In a response to the complaint, Aronow’s attorney, Lisa Poch, questioned the timing of the suit and noted the former staffer’s history of making sexual comments in the workplace.

During a 2018 interview with the Lockport Union-Sun & Journal, Aronow said he wished he had done more to fight the allegations, describing his failure to do so as one of the biggest regrets of his life.

During the interview with the newspaper, Aronow suggested political forces weighed on his decision to settle the case. Had he refused to settle, Aronow said the Senate Majority would have tried to saddle him with the cost of damages and attorney fees.

“I knew absolutely, unequivocally that I did nothing wrong, and I had to fight this,” Aronow said. “But the Senate Majority is telling me, ‘If you don’t settle this we’re going to come after you financially, you’re going be financially liable. Senator Maziarz is indirectly and directly telling me I have to settle this.”

Aronow was also involved in a public corruption case pursued by prosecutors from the office of former New York State Attorney General Eric Schneiderman back in 2017.

State prosecutors argued that, as part of a larger probe into the handling of funds from the campaign committees of Maziarz and the Niagara County GOP, Aronow was paid $49,000 in 2012 and $46,000 in 2013-2014 as part of a so-called "pass through" scheme. Prosecutors contended Maziarz wanted to continue to work with Aronow after his dismissal from the state senate office but wanted to "conceal these payments—and to avoid public scrutiny of his decision to retain the former staffer for campaign-related work."

Under the scheme, Maziarz, "acting with others," was accused of falsely reporting the expenditures on five separate filings with the New York State Board of Elections as payments to "pass-through entities, rather than to (Aronow)."

Aronow was not charged in connection with the case.

In 2018, Maziarz pleaded guilty to filing a false instrument, a misdemeanor, in connection with the case.

Henry Wojtaszek, a one-time Maziarz aide and former head of the county Republican committee, pleaded guilty to failure to file a disclosure form required by state election law, also a misdemeanor.

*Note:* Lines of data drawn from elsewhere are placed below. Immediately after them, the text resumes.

(** * Structured event logging: rendering helpers and the audit event

    A shallow embedding of [logger/write_helpers.go] and
    [logger/audit_event.go].  Go strings are byte sequences and are modelled
    by [string] (a list of 8-bit [ascii] characters); Go's [int] and
    [time.Duration] are modelled by [Z]; a Go [map] is a [gmap], with the
    unspecified visiting order of a [range] loop made an explicit argument;
    an [io.Writer] is the sequence of bytes written to it so far. *)

From Stdlib Require Import ZArith String Ascii.
From stdpp Require Import base option gmap strings list sorting.

(** ** The Go library functions the logger calls *)

Module strings.

(** [strings.Join(elems, sep)]. *)
Fixpoint Join (elems : list string) (sep : string) : string :=
  match elems with
  | [] => ""
  | [e] => e
  | e :: rest => e +:+ sep +:+ Join rest sep
  end.

End strings.

Module fmt.

(** [fmt.Sprintf] for formats whose only verb is [%s], each operand being a
    string.  A verb without an operand prints as [%!s(MISSING)]; every call in
    the logger gives as many operands as verbs. *)
Fixpoint Sprintf (format : string) (a : list string) : string :=
  match format with
  | String "%" (String "s" format') =>
      match a with
      | arg :: a' => arg +:+ Sprintf format' a'
      | [] => "%!s(MISSING)" +:+ Sprintf format' []
      end
  | String c format' => String c (Sprintf format' a)
  | EmptyString => ""
  end.

End fmt.

Module sort.

(** [sort.Strings(x)]: [x] in increasing order, where [StringSlice.Less]
    compares with Go's [<] on strings, that is byte by byte; [String.le] is
    its reflexive closure.  The result of sorting by a total order does not
    depend on the algorithm; merge sort stands for Go's. *)
Definition Strings (x : list string) : list string := merge_sort String.le x.

(** Go's [s < t] on strings. *)
Definition Less (s t : string) : Prop := strict String.le s t.

End sort.

Module gomap.

(** A [for key := range m] loop visits every key of [m] once, in an order the
    language leaves unspecified: [order] is a visiting order of [m]. *)
Definition Range {V : Type} (m : gmap string V) (order : list string) : Prop :=
  order ≡ₚ elements (dom m).

(** [m[key]] on a [map[string]string]: the zero value when [key] is absent. *)
Definition index (m : gmap string string) (key : string) : string :=
  default "" (m !! key).

(** The keys of [m] in increasing order. *)
Definition sorted_keys {V : Type} (m : gmap string V) : list string :=
  sort.Strings (elements (dom m)).

End gomap.

Module textproto.

Definition is_lower (c : ascii) : bool :=
  (("a" <=? c) && (c <=? "z"))%char.

Definition is_upper (c : ascii) : bool :=
  (("A" <=? c) && (c <=? "Z"))%char.

Definition is_digit (c : ascii) : bool :=
  (("0" <=? c) && (c <=? "9"))%char.

(** [validHeaderFieldByte]: the token characters of RFC 7230. *)
Definition validHeaderFieldByte (c : ascii) : bool :=
  is_lower c || is_upper c || is_digit c ||
  bool_decide (c ∈ ["!"; "#"; "$"; "%"; "&"; "'"; "*"; "+"; "-"; "."; "^";
                    "_"; "`"; "|"; "~"]%char).

Definition toLower : N := 32.

Fixpoint all_valid (s : string) : bool :=
  match s with
  | EmptyString => true
  | String c s' => validHeaderFieldByte c && all_valid s'
  end.

(** The canonicalising loop: upper case for the first letter and for a letter
    after a dash, lower case for the others. *)
Fixpoint canonicalize (upper : bool) (a : string) : string :=
  match a with
  | EmptyString => ""
  | String c a' =>
      let c' :=
        if upper && is_lower c then ascii_of_N (N_of_ascii c - toLower)
        else if negb upper && is_upper c then ascii_of_N (N_of_ascii c + toLower)
        else c in
      String c' (canonicalize (Ascii.eqb c' "-") a')
  end.

(** [textproto.CanonicalMIMEHeaderKey(s)]: a key holding a byte that is not a
    token character is returned unchanged. *)
Definition CanonicalMIMEHeaderKey (s : string) : string :=
  if all_valid s then canonicalize true s else s.

End textproto.

Module http.

(** [http.Header], a [map[string][]string]; the nil header is the empty map. *)
Abbreviation Header := (gmap string (list string)).

(** [Header.Get(key)]: the first value stored under the canonical form of
    [key], or the empty string. *)
Definition Get (h : Header) (key : string) : string :=
  match h !! textproto.CanonicalMIMEHeaderKey key with
  | Some (v :: _) => v
  | _ => ""
  end.

End http.

Module ansi.

(** Modelled from the spec: [ansi.Color], the colour tag handed to [Colorize];
    package [ansi] is not among the sources.  The helpers name [ColorBlue] and
    [ColorGray]; every other tag is a [ColorOther]. *)
Inductive Color : Type :=
| ColorBlue
| ColorGray
| ColorOther (tag : string).

End ansi.

(** ** The logger *)

(** The [TextFormatter] interface, as far as the helpers use it. *)
Class TextFormatter (F : Type) : Type :=
  Colorize : F → string → ansi.Color → string.

(** [FormatHeaders]; [range] is the order in which [for key := range header]
    yields the keys. *)
Definition FormatHeaders {F : Type} `{!TextFormatter F}
    (tf : F) (keyColor : ansi.Color) (header : http.Header)
    (range : list string) : string :=
  let keys := foldl (λ keys key, keys ++ [key]) [] range in
  let keys := sort.Strings keys in
  let values :=
    foldl (λ values key,
             values ++ [fmt.Sprintf "%s:%s"
                          [Colorize tf key keyColor; http.Get header key]])
          [] keys in
  "{ " +:+ strings.Join values " " +:+ " }".

(** Modelled from the spec: the type [Labels], a mapping from string to
    string; its declaration is not among the sources. *)
Abbreviation Labels := (gmap string string).

(** [FormatLabels]; [range] is the order in which [for key := range labels]
    yields the keys. *)
Definition FormatLabels {F : Type} `{!TextFormatter F}
    (tf : F) (keyColor : ansi.Color) (labels : Labels)
    (range : list string) : string :=
  let keys := foldl (λ keys key, keys ++ [key]) [] range in
  let keys := sort.Strings keys in
  let values :=
    foldl (λ values key,
             values ++ [fmt.Sprintf "%s=%s"
                          [Colorize tf key keyColor; gomap.index labels key]])
          [] keys in
  strings.Join values " ".

(** ** Effects

    Code that writes to its [io.Writer], or that updates events through
    pointers, is a state transformer that may panic ([None]). *)

Definition State (S A : Type) : Type := S → option (A * S).

#[global] Instance State_ret {S : Type} : MRet (State S) :=
  λ A a s, Some (a, s).

#[global] Instance State_bind {S : Type} : MBind (State S) :=
  λ A B f c s, match c s with
               | Some (a, s') => f a s'
               | None => None
               end.

(** A nil dereference. *)
Definition panic {S A : Type} : State S A := λ _, None.

(** [*p] for a pointer that may be nil. *)
Definition deref {S A : Type} (p : option A) : State S A :=
  match p with
  | Some a => mret a
  | None => panic
  end.

(** [if cond { body }]. *)
Definition when {S : Type} (cond : bool) (body : State S unit) : State S unit :=
  if cond then body else mret tt.

Module io.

In his 2018 interview with the US&J, Aronow acknowledged that he continued much of the work he’d been doing for Maziarz and the county GOP committee — writing talking points, creating robocalls and preparing campaign mailers. He said he knew about Maziarz and committee’s payment scheme, but insisted that no staff-members thought it was illegal.

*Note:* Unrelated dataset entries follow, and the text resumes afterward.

(** The same by row number: the digits of [i] in the mixed radix
    (horizons, 50, 30, n_samples). *)
Lemma records_at_index temp_scale n_samples h0 H (i : Z) :
  horizons temp_scale = arange h0 (h0 + H) →
  0 < n_samples → 0 ≤ i < H * 50 * 30 * n_samples →
  records temp_scale n_samples !! Z.to_nat i
  = Some (nowcast, h0 + i / (50 * 30 * n_samples),
          str (i / (30 * n_samples) mod 50), str (i / n_samples mod 30),
          "sample", i mod n_samples).
Proof.
  intros HH HN Hi.
  pose proof (Z.div_mod i n_samples ltac:(lia)) as E1.
  pose proof (Z.mod_pos_bound i n_samples HN) as B1.
  set (d := i mod n_samples) in *. set (q1 := i / n_samples) in *.
  pose proof (Z.div_mod q1 30 ltac:(lia)) as E2.
  pose proof (Z.mod_pos_bound q1 30 ltac:(lia)) as B2.
  set (c := q1 mod 30) in *.
  assert (Hq2 : i / (30 * n_samples) = q1 / 30).
  { unfold q1. rewrite Z.div_div by lia. f_equal. lia. }
  rewrite Hq2. set (q2 := q1 / 30) in *.
  pose proof (Z.div_mod q2 50 ltac:(lia)) as E3.
  pose proof (Z.mod_pos_bound q2 50 ltac:(lia)) as B3.
  set (b := q2 mod 50) in *.
  assert (Ha : i / (50 * 30 * n_samples) = q2 / 50).
  { unfold q2, q1. rewrite !Z.div_div by lia. f_equal. lia. }
  rewrite Ha. set (a := q2 / 50) in *.
  assert (0 ≤ q1) by (apply Z.div_pos; lia).
  assert (0 ≤ q2) by (apply Z.div_pos; lia).
  assert (0 ≤ a) by (apply Z.div_pos; lia).
  assert (a < H) by nia.
  replace i with (((a * 50 + b) * 30 + c) * n_samples + d) at 1 by lia.
  apply lookup_records; try lia.
  rewrite HH. rewrite lookup_arange by lia. done.
Qed.

(** How often a value occurs in a column of the records. *)

Lemma count_location (p : string → bool) temp_scale n_samples :
  count p (map r_location (records temp_scale n_samples))
  = len (horizons temp_scale) * count p (astype_str (arange 0 50)) * 30 * Z.max 0 n_samples.
Proof.
  unfold records, product6.
  rewrite (count_via_fst p _ (λ r, r.1.1.2)) by done.
  rewrite (count_via_fst p _ (λ r, r.1.2)) by done.
  rewrite (count_via_fst p _ (λ r, r.2)) by done.
  rewrite (count_via_snd p _ (λ x, x)) by done.
  rewrite map_id, !len_list_prod, len_pool_30, len_arange.
  change (len [nowcast]) with 1. change (len ["sample"]) with 1.
  rewrite Z.sub_0_r. ring.
Qed.

Lemma count_lineage (p : string → bool) temp_scale n_samples :
  count p (map r_lineage (records temp_scale n_samples))
  = len (horizons temp_scale) * 50 * count p (astype_str (arange 0 30)) * Z.max 0 n_samples.
Proof.
  unfold records, product6.
  rewrite (count_via_fst p _ (λ r, r.1.2)) by done.
  rewrite (count_via_fst p _ (λ r, r.2)) by done.
  rewrite (count_via_snd p _ (λ x, x)) by done.
  rewrite map_id, !len_list_prod, len_pool_50, len_arange.
  change (len [nowcast]) with 1. change (len ["sample"]) with 1.
  rewrite Z.sub_0_r. ring.
Qed.

Lemma count_output_type_id (p : Z → bool) temp_scale n_samples :
  count p (map r_output_type_id (records temp_scale n_samples))
  = len (horizons temp_scale) * 50 * 30 * count p (arange 0 n_samples).
Proof.
  unfold records, product6.
  rewrite (count_via_snd p _ (λ x, x)) by done.
  rewrite map_id, !len_list_prod, len_pool_50, len_pool_30.
  change (len [nowcast]) with 1. change (len ["sample"]) with 1. ring.
Qed.

Lemma count_none {A} (p : A → bool) (l : list A) :
  (∀ x, x ∈ l → p x = false) → count p l = 0.
Proof.
  induction l as [|x l IH]; intros H; [done|].
  rewrite count_cons, (H x) by left. rewrite IH; [done|].
  intros y Hy. apply H. by right.
Qed.

(** Every integer of a range occurs in it once. *)
Lemma count_arange v a b : a ≤ v < b → count (Z.eqb v) (arange a b) = 1.
Proof.
  intros H. unfold arange.
  replace (b - a) with ((v - a) + (1 + (b - (v + 1)))) by lia.
  rewrite seqZ_app by lia. rewrite (seqZ_app _ 1) by lia.
  rewrite !count_app. replace (a + (v - a)) with v by lia.
  rewrite (seqZ_cons v 1), (seqZ_nil _ (Z.pred 1)) by lia.
  rewrite count_cons, Z.eqb_refl, count_nil.
  rewrite !count_none; [lia| |].
  - intros x Hx. apply elem_of_seqZ in Hx. apply Z.eqb_neq. lia.
  - intros x Hx. apply elem_of_seqZ in Hx. apply Z.eqb_neq. lia.
Qed.

Lemma pool_50_strings : astype_str (arange 0 50) = strings_0_49.
Proof. reflexivity. Qed.

Lemma pool_30_strings : astype_str (arange 0 30) = strings_0_29.
Proof. reflexivity. Qed.

Lemma list_prod_nil_r {A B} (xs : list A) : list_prod xs (@nil B) = [].
Proof. induction xs; simpl; auto. Qed.

(** No record without a sample. *)
Lemma records_nonpositive temp_scale n_samples :
  n_samples ≤ 0 → records temp_scale n_samples = [].
Proof.
  intros H. unfold records, product6, arange.
  rewrite (seqZ_nil 0 (n_samples - 0)) by lia. apply list_prod_nil_r.
Qed.

Lemma horizons_nonempty temp_scale : ∃ h, h ∈ horizons temp_scale.
Proof.
  destruct (horizons_cases temp_scale) as [[_ ->]|[_ ->]].
  - exists (-27). apply elem_of_arange. lia.
  - exists (-4). apply elem_of_arange. lia.
Qed.

(** The decimal strings of a short range are pairwise different: each
    occurs once among them. *)
Lemma count_strings_0_49 v :
  v ∈ strings_0_49 → count (String.eqb v) strings_0_49 = 1.
Proof.
  intros H.
  assert (Hall : forallb (λ v, count (String.eqb v) strings_0_49 =? 1) strings_0_49 = true)
    by (vm_compute; reflexivity).
  rewrite forallb_forall in Hall. by apply Z.eqb_eq, Hall, list_elem_of_In.
Qed.

Lemma count_strings_0_29 v :
  v ∈ strings_0_29 → count (String.eqb v) strings_0_29 = 1.
Proof.
  intros H.
  assert (Hall : forallb (λ v, count (String.eqb v) strings_0_29 =? 1) strings_0_29 = true)
    by (vm_compute; reflexivity).
  rewrite forallb_forall in Hall. by apply Z.eqb_eq, Hall, list_elem_of_In.
Qed.

(** ** Cells of the closed-form frame *)

Section FrameFacts.
Context {Value : Type}.
Implicit Types (recs : list Record6) (vals : list Value).

Lemma shape_frame recs ns vals : shape (frame recs ns vals) = (len recs, 8).
Proof. reflexivity. Qed.

Lemma index_frame recs ns vals : index (frame recs ns vals) = len recs.
Proof. reflexivity. Qed.

Lemma column_names_frame recs ns vals :
  column_names (frame recs ns vals)
  = ["nowcast_date"; "horizon"; "location"; "lineage"; "output_type";
     "output_type_id"; "target_date"; "value"].
Proof. reflexivity. Qed.

Lemma cell_nowcast_date recs ns vals i :
  cell_at (frame recs ns vals) i "nowcast_date" = (λ r, CTime (r_nowcast_date r)) <$> recs !! i.
Proof. unfold cell_at, frame. cbn. rewrite list_lookup_fmap. by destruct (recs !! i). Qed.

Lemma cell_horizon recs ns vals i :
  cell_at (frame recs ns vals) i "horizon" = (λ r, CInt (r_horizon r)) <$> recs !! i.
Proof. unfold cell_at, frame. cbn. rewrite list_lookup_fmap. by destruct (recs !! i). Qed.

Lemma cell_location recs ns vals i :
  cell_at (frame recs ns vals) i "location" = (λ r, CStr (r_location r)) <$> recs !! i.
Proof. unfold cell_at, frame. cbn. rewrite list_lookup_fmap. by destruct (recs !! i). Qed.

Lemma cell_lineage recs ns vals i :
  cell_at (frame recs ns vals) i "lineage" = (λ r, CStr (r_lineage r)) <$> recs !! i.
Proof. unfold cell_at, frame. cbn. rewrite list_lookup_fmap. by destruct (recs !! i). Qed.

Lemma cell_output_type recs ns vals i :
  cell_at (frame recs ns vals) i "output_type" = (λ r, CStr (r_output_type r)) <$> recs !! i.
Proof. unfold cell_at, frame. cbn. rewrite list_lookup_fmap. by destruct (recs !! i). Qed.

Lemma cell_output_type_id recs ns vals i :
  cell_at (frame recs ns vals) i "output_type_id"
  = (λ r, CInt (r_output_type_id r)) <$> recs !! i.
Proof. unfold cell_at, frame. cbn. rewrite list_lookup_fmap. by destruct (recs !! i). Qed.

Lemma cell_target_date recs ns vals i :
  cell_at (frame recs ns vals) i "target_date"
  = (λ r, CTime (r_nowcast_date r + r_horizon r * ns)) <$> recs !! i.
Proof. unfold cell_at, frame. cbn. rewrite list_lookup_fmap. by destruct (recs !! i). Qed.

Lemma cell_value recs ns vals i :
  cell_at (frame recs ns vals) i "value" = CFloat <$> vals !! i.
Proof. reflexivity. Qed.

Lemma getitem_frame_location recs ns vals :
  getitem (frame recs ns vals) "location" = Ok (StrSeries (map r_location recs)).
Proof. reflexivity. Qed.

Lemma getitem_frame_lineage recs ns vals :
  getitem (frame recs ns vals) "lineage" = Ok (StrSeries (map r_lineage recs)).
Proof. reflexivity. Qed.

Lemma getitem_frame_output_type recs ns vals :
  getitem (frame recs ns vals) "output_type" = Ok (StrSeries (map r_output_type recs)).
Proof. reflexivity. Qed.

Lemma getitem_frame_output_type_id recs ns vals :
  getitem (frame recs ns vals) "output_type_id" = Ok (IntSeries (map r_output_type_id recs)).
Proof. reflexivity. Qed.

Lemma drop_value_frame recs ns vals vals' :
  drop (frame recs ns vals) "value" = drop (frame recs ns vals') "value".
Proof. reflexivity. Qed.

“If anybody knew it was illegal, nobody would’ve done it,” Aronow said during his 2018 interview. “It was done that way to protect George, because it would keep me engaged but keep me off the financials and save George the embarrassment of having my name on his campaign finance disclosures.”

A statement provided by Jablonski's office indicated that Aronow finished second on a civil service test given by the county as part of the process of filling the position of Workforce Development director, which was vacated last fall.

According to Jablonski's office, Bonnie Rice, who previously held the post of senior employment and training coordinator, finished first on that test. The department conducted interviews with five candidates who took the civil service test, with Rice finishing first in the interview process and Aronow finishing second.

The statement from Jablonski's office indicates that after Rice was offered the executive director's position, her previous position of senior employment and training coordinator was posted.

The statement also notes that while Aronow finished second on the test for the higher position, that test, under civil service law, cannot be automatically applied to his current position. As a result, Aronow's current appointment is considered "provisional."

"Thus, another civil service test must be given at which point Glenn and others can take the test and we will move forward based on those test results," the statement noted.